Mentre l’amministrazione Trump rilancia la sua offensiva commerciale con nuovi dazi su migliaia di prodotti d’importazione, i droni cinesi — incluso quelli del leader mondiale DJI — restano fuori dalla lista delle esenzioni. Una mossa che, se da un lato rafforza la linea dura contro Pechino, dall’altro rischia di avere ripercussioni impreviste sul mercato interno, già in fibrillazione per le tensioni con i colossi della tecnologia.

Il nodo cruciale, infatti, non è solo la produzione straniera, ma l’interdipendenza tra economia americana e filiere globali. Apple, per esempio, che assembla in Cina gran parte dei suoi iPhone, si troverebbe esposta a un contraccolpo pesantissimo qualora i dazi venissero estesi agli smartphone.
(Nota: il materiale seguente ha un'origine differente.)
(** After [ctx] has been cancelled the server admits at most one more
    connection, whatever happens afterwards: the one its accept loop was
    already waiting for or holding.  When the cancellation finds the loop
    at its top, or returned, it admits none. *)
Theorem Start_admits_one_after_cancel (s : Server) (sched sched' : list move) :
  cancelled (Start s sched) = true ->
  length (handlers (Start s (sched ++ sched')))
    <= length (handlers (Start s sched)) + 1 /\
  (loop (Start s sched) = LTop \/ loop (Start s sched) = LStopped ->
   length (handlers (Start s (sched ++ sched'))) = length (handlers (Start s sched))).
Proof.
  intros Hc. rewrite Start_app.
  pose proof (fold_start_step_pending sched' (Start s sched) Hc) as Hp.
  pose proof (fold_start_step_handlers_mono sched' (Start s sched)) as Hm.
  assert (pending (Start s sched) <= 1) as H1.
  { unfold pending. destruct (loop _), (cancelled _); lia. }
  split; [lia |].
  intros Hl. assert (pending (Start s sched) = 0) as H0.
  { unfold pending. destruct Hl as [-> | ->]; [by rewrite Hc | done]. }
  lia.
Qed.

Lemma Start_admits_one_after_cancel_witness :
  cancelled (Start one_slot [MvLoop; MvCancel]) = true /\
  length (handlers (Start one_slot ([MvLoop; MvCancel] ++
                                    [MvConn; MvLoop; MvLoop; MvConn; MvLoop])))
    <= length (handlers (Start one_slot [MvLoop; MvCancel])) + 1.
Proof.
  split; [reflexivity |].
  exact (proj1 (Start_admits_one_after_cancel one_slot [MvLoop; MvCancel]
                  [MvConn; MvLoop; MvLoop; MvConn; MvLoop] eq_refl)).
Defined.


(** Under a positive limit [N], once [N] connections have been admitted
    and a further one is waiting at the acquire, the accept loop stays at
    the acquire for ever: the semaphore is full and stays full.  So from
    then on [Start] does not return, not even after [ctx] is cancelled
    and every connection has ended. *)
Theorem Start_blocked_at_acquire_never_returns (s : Server) (sched sched' : list move) :
  0 < openConnLimit s ->
  length (handlers (Start s sched)) = openConnLimit s ->
  loop (Start s sched) = LAcquire ->
  loop (Start s (sched ++ sched')) = LAcquire /\
  loop (Start s (sched ++ sched')) <> LStopped /\
  length (handlers (Start s (sched ++ sched'))) = openConnLimit s.
Proof.
  intros Hpos Hfull Hl.
  assert (forall sc, length (handlers (Start s (sched ++ sc))) = openConnLimit s) as Hlen.
  { intros sc. destruct (Start_inv s (sched ++ sc) Hpos) as (ch & _ & _ & Hb & Hle).
    pose proof (fold_start_step_handlers_mono sc (Start s sched)) as Hm.
    rewrite <- Start_app in Hm. lia. }
  assert (loop (Start s (sched ++ sched')) = LAcquire) as Hacq.
  { induction sched' as [| m sched' IH] using rev_ind; [by rewrite app_nil_r |].
    rewrite app_assoc, Start_snoc.
    destruct (Start_inv s (sched ++ sched') Hpos) as (ch & Hsem & Hcap & Hb & Hle).
    specialize (Hlen sched').
    set (st := Start s (sched ++ sched')) in *.
    destruct m as [| | | | i]; simpl.
    - by rewrite IH.
    - by rewrite IH.
    - done.
    - rewrite IH, Hsem. unfold chan_send.
      rewrite decide_False by lia. done.
    - destruct (start_step_loop_handler st i) as [-> _]. done. }
  split; [done |]. split; [by rewrite Hacq | apply Hlen].
Qed.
Con oltre 220 milioni di pezzi venduti ogni anno — più di 600mila al giorno —, anche un lieve rincaro potrebbe erodere margini e quote di mercato. E se Google e Nvidia, seppur in modo meno eclatante, devono fare i conti con la stessa incertezza, è chiaro che la politica tariffaria di Washington sta mettendo in difficoltà proprio i settori che hanno trainato la crescita degli ultimi anni.
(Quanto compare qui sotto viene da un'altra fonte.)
(** X8: [restoreVersion] pushes the live record onto the undo stack,
    installs the data of the version as the live record and shows one
    dialog, "Version restored successfully"; it leaves the redo stack, the
    version list, the autosave flag and the time of the last snapshot as
    they were. One undo right after it gives back the session as it was
    before, with the restored record on top of the redo stack. *)
Theorem restoreVersion_is_undoable (v : Version) (c : Canvas) :
  let c' := fst (restoreVersion v c) in
  snd (restoreVersion v c)
  = [ShowInformation "Success" "Version restored successfully"]
  /\ getCurrentData c' = Data v
  /\ undoStack c' = undoStack c ++ [getCurrentData c]
  /\ redoStack c' = redoStack c
  /\ versions c' = versions c
  /\ autoSave c' = autoSave c
  /\ lastSaved c' = lastSaved c
  /\ undo c' = setRedoStack (redoStack c ++ [Data v]) c.
Proof.
  intros c'. split; [reflexivity|].
  destruct (restoreVersion_frame v c) as (H1 & H2 & H3 & H4 & H5 & H6).
  fold c' in H1, H2, H3, H4, H5, H6.
  repeat (split; [assumption|]).
  rewrite (undo_pop c' _ _ H2), H3, H1.
  unfold c', restoreVersion. cbn [fst].
  destruct c as [[kp] [ka] [kr] [vp] [cr] [ch] [cs] [co] [rs] a l u r vs].
  destruct v as [i t [] cm]. reflexivity.
Qed.

(** ** The history dialog *)

Lemma items_map {A B : Type} (g : A -> B) (l : list A) (acc : list B) :
  fold_left (fun items x => items ++ [g x]) l acc = acc ++ map g l.
Proof.
  revert acc; induction l as [|x l IH]; intros acc; simpl.
  - now rewrite app_nil_r.
  - now rewrite IH, <- app_assoc.
Qed.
Non a caso, la temporanea sospensione dei dazi su computer e dispositivi elettronici sembra una concessione dettata più dalla realtà che dall’ideologia. Gli economisti lo ripetono da tempo: i dazi, in ultima analisi, sono un costo a carico dei consumatori locali, che si traducono in prezzi più alti e domanda più bassa. E mentre le aziende statunitensi cercano di bilanciare produzione e logistica, il rischio è che a rimetterci siano proprio gli investimenti e l’innovazione.